En Europe, une conjoncture à deux vitesses
Sur le Vieux Continent, les indicateurs économiques traduisent un paysage hétérogène. En Allemagne, le PMI composite a dépassé les attentes (53,8 contre 51,5), grâce au dynamisme des services. En France, c’est l’inverse : le ralentissement des services a entraîné le PMI à 46,8, sous le seuil de contraction. Dans le même temps, l’agence S&P a abaissé la note souveraine de la France de AA- à A+, en anticipant une dette publique à 121 % du PIB d’ici 2028. Un signal d’alerte sur la fragilité budgétaire de l’Hexagone.
Cette tension sur les finances publiques alimente la prudence des investisseurs européens. Les gouvernements cherchent à restaurer la confiance : le Royaume-Uni a déjà annoncé de futures hausses d’impôts et coupes budgétaires pour corriger ses déséquilibres. Pourtant, la saison des résultats demeure globalement favorable : près de six entreprises sur dix publient des bénéfices supérieurs aux prévisions. Le Stoxx Europe 600 se maintient dans le vert, soutenu par les valeurs industrielles et financières.

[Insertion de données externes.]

(* ===== verification/Chain.v ===== *)
(** * Intrusive singly linked lists

    The allocators and the lock-free stacks keep their free lists inside the
    memory they manage.  [lseg h p l q] says that following the [next] fields of
    the nodes stored in [h] from pointer [p] visits exactly the addresses [l]
    and ends at [q]; [chain] is the null-terminated case. *)
From S2P Require Import Prelude.

Section Chain.
Context {A : Type} (nx : A -> Z).
Implicit Types (h : gmap Z A) (l : list Z) (p q a : Z).

Fixpoint lseg h p l q : Prop :=
  match l with
  | [] => p = q
  | a :: l' => p = a /\ a <> NULL /\ exists n, h !! a = Some n /\ lseg h (nx n) l' q
  end.

Definition chain h p l : Prop := lseg h p l NULL.

Lemma lseg_app h p l1 l2 q :
  lseg h p (l1 ++ l2) q <-> exists r, lseg h p l1 r /\ lseg h r l2 q.
Proof.
  revert p; induction l1 as [|a l1 IH]; intros p; simpl.
  - split; [eauto|]. by intros (r & -> & ?).
  - split.
    + intros (-> & Hn & n & Hl & Hs). apply IH in Hs as (r & ? & ?).
      exists r. split; [|done]. eauto.
    + intros (r & (-> & Hn & n & Hl & Hs) & ?).
      split; [done|]. split; [done|]. exists n. split; [done|]. apply IH. eauto.
Qed.

Lemma lseg_insert_notin h p l q a n :
  a ∉ l -> lseg h p l q -> lseg (<[a := n]> h) p l q.
Proof.
  revert p; induction l as [|b l IH]; intros p; simpl; [done|].
  rewrite not_elem_of_cons. intros [Hab Hl] (-> & Hn & m & Hm & Hs).
  split; [done|]. split; [done|]. exists m.
  rewrite lookup_insert_ne by done. eauto.
Qed.

(** Changing other fields of a node keeps the list. *)
Lemma lseg_insert_next h p l q a n n' :
  h !! a = Some n -> nx n' = nx n -> lseg h p l q -> lseg (<[a := n']> h) p l q.
Proof.
  intros Ha Hnx. revert p; induction l as [|b l IH]; intros p; simpl; [done|].
  intros (-> & Hn & m & Hm & Hs). split; [done|]. split; [done|].
  destruct (decide (a = b)) as [->|Hne].
  - exists n'. rewrite lookup_insert_eq. split; [done|].
    rewrite Ha in Hm. injection Hm as <-. rewrite Hnx. auto.
  - exists m. rewrite lookup_insert_ne by done. auto.
Qed.

Lemma lseg_agree h h' p l q :
  (forall a, a ∈ l -> h' !! a = h !! a) -> lseg h p l q -> lseg h' p l q.
Proof.
  revert p; induction l as [|b l IH]; intros p Hag; simpl; [done|].
  intros (-> & Hn & m & Hm & Hs). split; [done|]. split; [done|].
  exists m. rewrite Hag by set_solver. split; [done|].
  apply IH; [|done]. intros; apply Hag; set_solver.
Qed.

Lemma chain_null h l : chain h NULL l -> l = [].
Proof. destruct l; [done|]. simpl. intros (<- & ? & _). done. Qed.

Lemma chain_nonnull h p l :
  p <> NULL -> chain h p l ->
  exists n l', l = p :: l' /\ h !! p = Some n /\ chain h (nx n) l'.
Proof.
  destruct l as [|a l]; simpl; [done|].
  intros _ (-> & _ & n & ? & ?). eauto.
Qed.

Lemma chain_empty h : chain h NULL [].
Proof. done. Qed.

Lemma chain_cons h p n l :
  p <> NULL -> h !! p = Some n -> chain h (nx n) l -> chain h p (p :: l).
Proof. intros. split; [done|]. split; [done|]. eauto. Qed.

Lemma chain_head h p l : chain h p l -> p = default NULL (head l).
Proof. destruct l; simpl; [done|]. by intros (-> & _). Qed.

Lemma chain_det h p l1 l2 : chain h p l1 -> chain h p l2 -> l1 = l2.
Proof.
  revert p l2; induction l1 as [|a l1 IH]; intros p l2 H1 H2.
  - rewrite H1 in H2. symmetry. by eapply chain_null.
  - destruct H1 as (-> & Hn & n & Hl & Hs).
    destruct (chain_nonnull h a l2) as (n' & l' & -> & Hl' & Hc); [done..|].
    f_equal. rewrite Hl in Hl'. injection Hl' as <-. eauto.
Qed.

(** A null-terminated list never visits a node twice. *)
Lemma chain_NoDup h p l : chain h p l -> NoDup l.
Proof.
  revert p; induction l as [|a l IH]; intros p Hc; [constructor|].
  pose proof Hc as (-> & Hn & n & Hl & Hs). constructor; [|eauto].
  intros Hin. apply list_elem_of_split in Hin as (l1 & l2 & ->).
  apply lseg_app in Hs as (r & _ & Hr).
  assert (r = a) as -> by (destruct Hr; done).
  pose proof (chain_det _ _ _ _ Hc Hr) as Heq.
  apply (f_equal length) in Heq. rewrite length_cons, length_app in Heq.
  simpl in Heq. lia.
Qed.

Lemma chain_lookup h p l a : chain h p l -> a ∈ l -> a <> NULL /\ is_Some (h !! a).
Proof.
  revert p; induction l as [|b l IH]; intros p Hc Hin; [by apply not_elem_of_nil in Hin|].
  destruct Hc as (-> & Hn & n & Hl & Hs).
  apply elem_of_cons in Hin as [->|Hin]; [eauto|]. by eapply IH.
Qed.

Lemma chain_length h p l : chain h p l -> (length l <= size h)%nat.
Proof.
  intros Hc. apply NoDup_keys_length; [by eapply chain_NoDup|].
  intros a Ha. by eapply chain_lookup.
Qed.

(** Unlinking the node [a] by redirecting its predecessor. *)
Lemma lseg_unlink h p l1 b nb a na l2 q nb' :
  NoDup (l1 ++ [b] ++ [a] ++ l2) ->
  lseg h p (l1 ++ [b] ++ [a] ++ l2) q ->
  h !! b = Some nb -> h !! a = Some na -> nx nb' = nx na ->
  lseg (<[b := nb']> h) p (l1 ++ [b] ++ l2) q.
Proof.
  intros Hnd Hs Hb Ha Hnx.
  apply lseg_app in Hs as (r & H1 & Hs). simpl in Hs.
  destruct Hs as (-> & Hbn & n & Hbl & <- & Han & n2 & Hal & Hs).
  rewrite Ha in Hal. injection Hal as <-.
  rewrite NoDup_app in Hnd. destruct Hnd as (Hnd1 & Hd & Hnd2).
  simpl in Hnd2. rewrite !NoDup_cons in Hnd2. destruct Hnd2 as (Hb2 & Ha2 & Hnd2).
  apply lseg_app. exists b. split.
  - apply lseg_insert_notin; [|done]. intros Hin. apply (Hd _ Hin). set_solver.
  - simpl. split; [done|]. split; [done|]. exists nb'. rewrite lookup_insert_eq.
    split; [done|]. rewrite Hnx. apply lseg_insert_notin; [set_solver|done].
Qed.
End Chain.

Aux États-Unis, la dynamique reste positive
Outre-Atlantique, la saison des résultats est meilleure encore : 84 % des sociétés du S&P 500 ont battu les estimations, portées par la solidité des marges et la baisse des coûts de financement anticipée. La perspective d’une nouvelle baisse des taux de la Réserve fédérale, attendue fin octobre, entretient l’appétit pour le risque : le S&P 500 gagne +1,12 % sur la semaine, le Nasdaq 100 +1,13 %.
Les publications reflètent cependant une Amérique à deux vitesses. Le secteur technologique reste contrasté : Intel affiche une croissance robuste (+3 %) et des perspectives encourageantes sur les data centers, quand Texas Instruments et Meta subissent restructurations et ralentissement des dépenses publicitaires. Dans l’automobile, General Motors (+14,5 %) et Ford (+3,2 %) profitent d’un rebond des ventes domestiques, tandis que Tesla déçoit : son bénéfice d’exploitation chute de 40 % malgré des ventes record (+12 %). Dans la santé, les résultats sont excellents : Intuitive Surgical bondit de +23,6 %, Boston Scientific progresse de +3,2 %, et West Pharmaceuticals (+13,6 %) bénéficie de la demande croissante autour des traitements GLP-1 liés à la perte de poids.
Des émergents plus dynamiques qu’attendu
L’indice MSCI Emerging Markets progresse de +1,46 % sur la semaine. En Chine, la croissance ralentit (+4,8 %), mais la production industrielle rebondit (+6,5 %). À Taïwan, les exportations bondissent de +30 %, portées par les semi-conducteurs. En Inde, les ventes de détail pour la saison des fêtes grimpent de +17 %, et les banques affichent des marges nettes en hausse. Dans l’ensemble, la dynamique reste positive sur les marchés émergents : la consommation résiste, la production industrielle s’ajuste et les gouvernements conservent des marges de manœuvre budgétaires.